Okay, so I'm planning my precious few days of photography in Colorado, and I find this place called the "Garden of the Gods". I find many beautiful images of this place, and decide that I need to put it on my "must see" list.
I rent a car, and drive from Denver down to Colorado Springs, planning on spending the night and shooting a sunset/sunrise and moving on. But when I get there, much to my dismay, I see that the town of Colorado Springs has basically built and developed every square inch of land as close to this natural wonder as possible! There is a road going through the park, houses within 1/4 mile of the park, parking lots directly under the rocks, paved pathways, horse paths, rock climbers on the rocks, kids running around screaming, and a plethora of people, including myself all "enjoying" this natural wonder.
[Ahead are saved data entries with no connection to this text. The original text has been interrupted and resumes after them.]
Lemma de_option_ser {A} (de : Value -> option A) (ser : A -> Value) (o : option A) :
  (forall a, o = Some a -> ser a <> Null /\ de (ser a) = Some a) -> de_option de (ser_option ser o) = Some o.
Proof.
  destruct o as [a|]; [|done]. intros Ha. destruct (Ha a) as [Hn Hd]; [done|]. cbn.
  unfold de_option. destruct (ser a); try done; by rewrite Hd.
Qed.

(** Values of the fields within their types. *)
Definition number_ok (w : Z) (o : option Z) : Prop := match o with Some n => in_u w n | None => True end.
(** JSON that [Option<Value>] can carry: [null] is read as [None]. *)
Definition json_ok (o : option Value) : Prop := match o with Some v => value_ok v /\ v <> Null | None => True end.

Record descriptor_ok (d : PeerDescriptor) : Prop := {
  dok_schema : number_ok 32 (pd_schema_version d);
  dok_control : number_ok 16 (pd_control_api_version d);
  dok_peer : number_ok 16 (pd_peer_protocol_version d);
  dok_bits : value_ok (Object (pd_feature_bits d));
  dok_metadata : json_ok (da_token_metadata (pd_auth d));
  dok_generation : number_ok 64 (da_token_generation (pd_auth d));
  dok_routes : json_ok (pd_routes_path d);
}.

Lemma de_opt_string (o : option string) : de_option de_string (ser_option Str o) = Some o.
Proof. by destruct o. Qed.
Lemma de_opt_bool (o : option bool) : de_option de_bool (ser_option Bool o) = Some o.
Proof. by destruct o. Qed.
Lemma de_opt_uint w (o : option Z) : number_ok w o -> de_option (de_uint w) (ser_option ser_uint o) = Some o.
Proof. intros Ho. apply de_option_ser. intros n ->. split; [done|]. by apply de_uint_ser. Qed.
Lemma de_opt_json (o : option Value) : json_ok o -> de_option (fun v => Some (de_value v)) (ser_option id o) = Some o.
Proof.
  intros Ho. apply de_option_ser. intros v ->. destruct Ho as [Hv Hn]. split; [done|]. cbn. by rewrite de_value_ok.
Qed.
Lemma de_string_list (l : list string) : de_vec de_string (ser_strings l) = Some l.
Proof. by apply de_vec_ser. Qed.

Create HintDb descriptor.
#[local] Hint Resolve de_opt_string de_opt_bool de_opt_uint de_opt_json de_string_list : descriptor.

Lemma bind_step {A B} (o : option A) (k : A -> option B) a r : o = Some a -> k a = r -> o ≫= k = r.
Proof. by intros -> <-. Qed.

(** Reads the fields of a serialised struct one after the other. *)
Ltac read_fields Hn :=
  repeat (eapply bind_step; [
    unfold de_optional_default, de_default;
    match goal with |- de_field ?i ?k _ _ _ (json_object ?l) = _ =>
      rewrite (de_field_object l i k _ _ _ _ Hn eq_refl) end;
    solve [by apply de_map_ok | auto with descriptor] | cbv beta]).

Lemma endpoints_back e : de_endpoints (json_object (endpoint_fields e)) = Some e.
Proof.
  assert (Hn : NoDup (endpoint_fields e).*1) by (by apply (bool_decide_unpack _); vm_compute).
  unfold de_endpoints. eapply bind_step; [done|]. read_fields Hn. by destruct e.
Qed.

Lemma auth_back a : json_ok (da_token_metadata a) -> number_ok 64 (da_token_generation a) ->
  de_auth (json_object (auth_fields a)) = Some a.
Proof.
  intros Hm Hg. assert (Hn : NoDup (auth_fields a).*1) by (by apply (bool_decide_unpack _); vm_compute).
  unfold de_auth. eapply bind_step; [done|]. read_fields Hn. by destruct a.
Qed.

#[local] Hint Resolve endpoints_back auth_back : descriptor.

Lemma descriptor_back d : descriptor_ok d -> de_descriptor (descriptor_to_value d) = Some d.
Proof.
  intros [].
  assert (Hn : NoDup (descriptor_fields d).*1) by (by apply (bool_decide_unpack _); vm_compute).
  unfold de_descriptor, descriptor_to_value. eapply bind_step; [done|]. read_fields Hn. by destruct d.
Qed.

(** A descriptor that a node writes is read back exactly, unless it says
    that the node is not ready; then it is refused, whatever else it holds. *)
Theorem descriptor_round_trip (d : PeerDescriptor) :
  descriptor_ok d ->
  descriptor_from_value (descriptor_to_value d) =
    if bool_decide (pd_ok d = Some false) then Err DescriptorNotOk else Ok d.
Proof.
  intros Hd. unfold descriptor_from_value. rewrite descriptor_back by done.
  replace (value_get "ok" (descriptor_to_value d)) with (Some (ser_option Bool (pd_ok d))) by done.
  by destruct (pd_ok d) as [[]|].
Qed.

Definition sample_descriptor : PeerDescriptor :=
  {| pd_ok := Some true; pd_kind := Some "peer_descriptor"; pd_source := None; pd_schema_version := Some 1;
     pd_node_id := Some "spx-remote"; pd_node_name := Some "remote"; pd_service_instance_id := None;
     pd_version := Some "0.2.0"; pd_os := Some "linux"; pd_arch := None; pd_os_user := None; pd_data_dir := None;
     pd_target := None; pd_control_endpoint := None; pd_control_api_version := Some 1;
     pd_peer_protocol_version := Some 1; pd_features := default_features;
     pd_feature_bits := default_feature_bits;
     pd_endpoints := {| de_control := Some "tcp://127.0.0.1:19081"; de_transport := Some "127.0.0.1:19080";
                        de_tls_transport := None; de_quic_transport := Some "127.0.0.1:19083" |};
     pd_transport_protocols := [];
     pd_auth := {| da_control_token := Some true; da_transport_token := None;
                   da_token_metadata := Some (Object [("generation", ser_uint 2)]); da_token_generation := Some 2;
                   da_tls_server_cert := None; da_tls_client_ca := None; da_tls_server_cert_fingerprint := None;
                   da_tls_client_ca_fingerprint := None |};
     pd_routes_path := Some (Str "/home/a/routes.json"); pd_route_autostart := Some true |}.

Lemma descriptor_round_trip_witness :
  descriptor_from_value (descriptor_to_value sample_descriptor) = Ok sample_descriptor /\
  transport_protocols_or_infer sample_descriptor = ["quic"; "plain-tcp"].
Proof.
  split; [|vm_compute; reflexivity].
  rewrite (descriptor_round_trip sample_descriptor); [reflexivity|].
  assert (Hone : value_ok (Object [("generation", ser_uint 2)])) by (repeat constructor).
  constructor; try done.
  - constructor; [repeat constructor|]. apply Forall_forall. intros kv Hkv. vm_compute in Hkv.
    repeat (apply elem_of_cons in Hkv as [-> | Hkv]; [constructor|]). by apply elem_of_nil in Hkv.
  - split; [constructor|done].
Defined.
Now, I had just come from a conference in Denver, and I neeeeeeded some nature (real bad), so I drove through the park, and kept driving another 4 hours to the Great Sand Dunes National Park! I just couldn't handle the urban development surrounding the Garden of the Gods at that moment.
On my way back to Denver from the dunes, I decided to try and tackle this park. This is the result. A beautiful place, but a bit too developed for my taste. You can see some paths and some distant housing, but it doesn't really show the closer houses and you can't hear the thrash metal blasting from cars (with the windows down) driving through the park (yeah, I really heard that).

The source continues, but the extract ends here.